We cannot let the scrapping of the Schools Bill be the end of plans to create a Children Not in School Register, says Ava Berry

Home educated children are some of the most invisible and under-researched cohorts in the UK (Danechi & Long, 2022).

This is largely down to the fact that legislation does not currently require parents to notify their local authority if they choose to home educate, which means no-one knows exactly how many children are being home educated at any given time (Danechi & Long, 2022).

The government doesn’t routinely collect any data on the long-term outcomes of children who are home educated. We don’t know how many home educated children and young people go to university or experience mental health difficulties, or how they feel about their home education experience. All because of a lack of research or consultation (Education Select Committee, 2021).

As someone who was home educated myself, I followed the progress of last year’s Schools Bill very closely and felt optimistic about the new duties it proposed to place on local authorities and parents through the Children Not in School Register.

The register would have placed a legal duty on parents to inform their local authority that they were home educating their child, and a duty on the local authority to maintain the register. However, the education secretary Gillian Keegan has said the Bill will not now progress in its current form, although at the same time she has said she is “committed to the objectives” behind the Bill. We await further clarification as to what this will mean in practice (and policy) and, specifically, what this will mean for the proposed Children Not in School Register.

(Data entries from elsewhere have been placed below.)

(** Thawing memory onto a new instance. *)
Lemma memory_thaw k k1 s r k' :
  wasm_attached k → thaw_target k k1 → sn_pages s = memory_pages k →
  dispatch_memory_apply s k1 = (r, k') →
  (∃ w mk, k' = set_memory (set_host k1 w) mk) ∧
  (r = SOk tt → wasm_attached k' ∧ memory_restored k (memory_size k1) k' ∧ ∀ i, 0 ≤ i → memory_byte k' i = memory_byte k i) ∧
  (is_Some (k_memory k1) →
   (∀ w d, 0 < d → memory_size k1 + d * PAGE_SIZE_BYTES ≤ memory_size k → (memory_grow w (memory_size k1) d).1 = true) →
   r = SOk tt).
Proof.
  intros Hw [Hw1 Hz1] Hs. unfold dispatch_memory_apply. case_bool_decide as Hlen; rewrite Hs in Hlen.
  { apply nil_length_inv in Hlen. pose proof (proj1 (memory_pages_nil k Hw) Hlen) as Hz. intros [= <- <-].
    assert (∀ i, 0 ≤ i → memory_byte k1 i = memory_byte k i) as Hby.
    { intros i Hi. rewrite Hz by done. destruct (decide (memory_byte k1 i = 0)) as [|Hb]; [done|].
      destruct (Hz1 i Hi Hb) as (j & Hj & _ & Hjb). by destruct Hjb; apply Hz. }
    split_and!; [|intros _; split_and!; [done|by apply restored_intro; [..|lia]|done]|done].
    exists (k_host k1), (k_memory k1). by destruct k1. }
  assert (sn_pages s ≠ []) as Hne by (rewrite Hs; intros E; by rewrite E in Hlen).
  destruct (memory_kind k1) as [mk1|] eqn:E1.
  2: { intros [= <- <-]. split_and!; [|done|].
       - exists (k_host k1), (k_memory k1). by destruct k1.
       - intros [x Hx]. unfold memory_kind in E1. by rewrite Hx in E1. }
  specialize (Hw1 _ E1). unfold memory_byte in Hz1 at 1. rewrite E1 in Hz1.
  assert (memory_size k1 = gm_size (mem_of mk1)) as Hs1 by (unfold memory_size; by rewrite E1).
  assert (apply_snapshot_to_memory s = apply_pages (W:=W) (sn_pages s)) as Hto.
  { unfold apply_snapshot_to_memory. by rewrite bool_decide_false by (by rewrite Hs). }
  destruct mk1 as [m1|m1]; unfold apply_snapshot_to_shared_memory; [rewrite Hto|];
    destruct (apply_pages (sn_pages s) m1 (k_host k1)) as [[r' m'] w'] eqn:Eap; intros [= <- <-];
    destruct (apply_pages_fresh _ _ _ _ _ _ _ Hw Hs Hne Hw1 Hz1 Eap) as [Hok Htot]; (split_and!; [by eexists _, _| |rewrite Hs1; done]);
    intros Hr; destruct (Hok Hr) as (Hm' & Hsz & Hby);
    match goal with |- wasm_attached ?q ∧ _ => assert (wasm_attached q) as Hwq by by intros mk' [= <-] end;
    (split_and!; [done|apply restored_intro; [done..|rewrite Hs1; exact Hsz]|done]).
Qed.

Lemma try_to_snapshot_pages k : try_to_snapshot k = build_kernel_snapshot k (memory_pages k).
Proof. done. Qed.

Lemma memory_pages_same k k' :
  wasm_attached k → wasm_attached k' → (∀ i, 0 ≤ i → memory_byte k' i = memory_byte k i) →
  memory_pages k' = memory_pages k.
Proof.
  intros Hw Hw' Hb. destruct (memory_kind k) as [mk|] eqn:Ek, (memory_kind k') as [mk'|] eqn:Ek'.
  - destruct (Hw mk Ek) as [n Hm], (Hw' mk' Ek') as [n' Hm'].
    rewrite (memory_pages_Ok _ _ _ Ek Hm), (memory_pages_Ok _ _ _ Ek' Hm'). apply pages_of_same; [done..|].
    intros i Hi. specialize (Hb i Hi). unfold memory_byte in Hb. by rewrite Ek, Ek' in Hb.
  - assert (memory_pages k = []) as ->; [|unfold memory_pages; by rewrite Ek']. apply memory_pages_nil; [done|].
    intros i Hi. rewrite <- Hb by done. unfold memory_byte. by rewrite Ek'.
  - assert (memory_pages k' = []) as ->; [|unfold memory_pages; by rewrite Ek]. apply memory_pages_nil; [done|].
    intros i Hi. rewrite Hb by done. unfold memory_byte. by rewrite Ek.
  - unfold memory_pages. by rewrite Ek, Ek'.
Qed.

(** ** What cannot be thawed *)


Lemma actual_port_fields (w : W) s snap :
  let x := actual_port w s snap in
  ssn_inherited x = ssn_inherited snap ∧ ssn_is_acceptor x = ssn_is_acceptor snap ∧
  ssn_peer_addr_present x = ssn_peer_addr_present snap ∧ ssn_family_unix x = ssn_family_unix snap ∧
  ssn_unix_inner x = ssn_unix_inner snap ∧
  (ssn_bound x = ssn_bound snap ∨
   ∃ port port' ip, ssn_bound snap = Some (SockV4 port ip) ∧ ssn_bound x = Some (SockV4 port' ip)).
Proof.
  unfold actual_port. destruct (listener s); [|by split_and!; try left].
  destruct (ssn_bound snap) as [[port ip|port ip|p]|] eqn:Eb; try by split_and!; try left.
  destruct (tcp_local_addr w _) as [[a ?|a ?]|]; simpl; split_and!; try done; try (by left).
  all: right; by eexists _, _, _.
Qed.



(** ** The invariant *)

Lemma frozen_table_ok k t :
  heap_wf (k_heap k) → Forall (λ e, snap_ok (fe_kind e)) (frozen (k_heap k) (k_host k) t).
Proof.
  intros Hh. apply Forall_fmap, Forall_true. intros [fd r] so. simpl.
  destruct r as [?|?|?|?|?|?|l|?|?]; try done. simpl. intros [= <-].
  destruct (sock_at_ok _ l Hh) as [Hb _ _ _ Hp].
  destruct (actual_port_fields (k_host k) (sock_at (k_heap k) l) (snapshot_sock (sock_at (k_heap k) l)))
    as (_ & _ & _ & _ & Hu & Hx). split.
  - destruct Hx as [->|(p & p' & ip & Hs & ->)]; [apply Hb|]. intros a [= <-]. exact (Hb _ Hs).
  - rewrite Hu. simpl. intros p Hq. apply Hp. by destruct (unix _).
Qed.

(** ** Inherited listeners *)

(** A descriptor recorded as inherited is left unbound. *)
Lemma restore_entries_skips k l k' e :
  NoDup (fe_fd <$> l) → e ∈ l → is_inherited (fe_kind e) = true → table (k_fds k) !! fe_fd e = None →
  heap_wf (k_heap k) → Forall (λ e, snap_ok (fe_kind e)) l →
  restore_entries k l = (SOk tt, k') → table (k_fds k') !! fe_fd e = None.
Proof.
  intros Hnd Hin Hi Hn Hh Hs Hr. revert k Hn Hh Hr. induction l as [|e' l IH]; intros k Hn Hh Hr.
  { by apply not_elem_of_nil in Hin. }
  apply NoDup_cons in Hnd as [Hni Hnd]. apply Forall_cons in Hs as [Hse Hs].
  destruct (is_inherited (fe_kind e')) eqn:Ei.
  - cbn [restore_entries] in Hr. rewrite Ei in Hr. apply elem_of_cons in Hin as [->|Hin]; [|by eapply IH].
    destruct (restore_entries_rebuilt _ _ _ Hh Hs Hr) as [_ _ _ _ _ Hd].
    apply eq_None_not_Some. intros [[? Hx]|Hx]%Hd; [congruence|done].
  - apply elem_of_cons in Hin as [->|Hin]; [congruence|].
    apply restore_entries_step in Hr as (r & k1 & Hr1 & Hn1 & Hr); [|done].
    destruct (restore_resource_thawed _ _ _ _ Hh Hse Hr1) as [(h & w & ->) Hh1 _ _].
    eapply IH in Hr; [done|done..| |exact Hh1]. unfold insert_at. simpl in *.
    rewrite bool_decide_false by (rewrite Hn1; by intros [? ?]). simpl. rewrite lookup_insert_ne; [done|].
    intros He. apply Hni. rewrite He. by apply list_elem_of_fmap_2.
Qed.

While it is important the law continues to allow parents to educate their children at home, for a significant range of good reasons, more needs to be done to bring the voices of home educated children and young people into the centre of the conversation.

From my own experience, I am aware that some home educated young people can have difficulties with accessing exams, due to the costs of tutors and taking GCSEs privately. And the college system, which is usually the only other option, is in many ways not designed with the educational needs of home educated young people in mind, neither is it flexible enough to enrol young people under 16-years-old.

The Schools Bill would have been a huge leap forward in terms of supporting families who home educate, along with children and young people not in school for other reasons, and ensuring local authorities hold data on children and young people being educated at home or children missing education.

The Bill included a duty to provide support, including financial, to home-educating families, and the data collected as part of the register would help enable local authorities to respond to local need. This would have had a lasting positive impact on access to educational resources and opportunities for home educated children and young people.

Hopefully there will be other avenues to improve the evidence-base and support offered to home educating families. We would like to see the creation of a register which includes an opportunity for the voice of the child to be heard. It should record and reflect the diverse range of feelings that these children have about their education and whether they would like to have any additional support, including for any SEN or disability they might have.

The Department for Education should also commission research which tracks the experiences and outcomes of children who are home educated, as this would provide much needed insight for developing policy measures for home education, grounded in children and young people’s lived experience.

This was a key recommendation of the Education Select Committee report cited above, Strengthening home education (2021): “We recommend that the DfE urgently commissions and publishes longitudinal research on the life chances and social outcomes of EHE (elective home education) children in England, working in partnership with the full range of EHE communities and measuring ‘hard’ outcomes such as literacy and numeracy as well as ‘soft’ outcomes. These ‘soft’ outcomes could include less quantifiable factors such as mental wellbeing.”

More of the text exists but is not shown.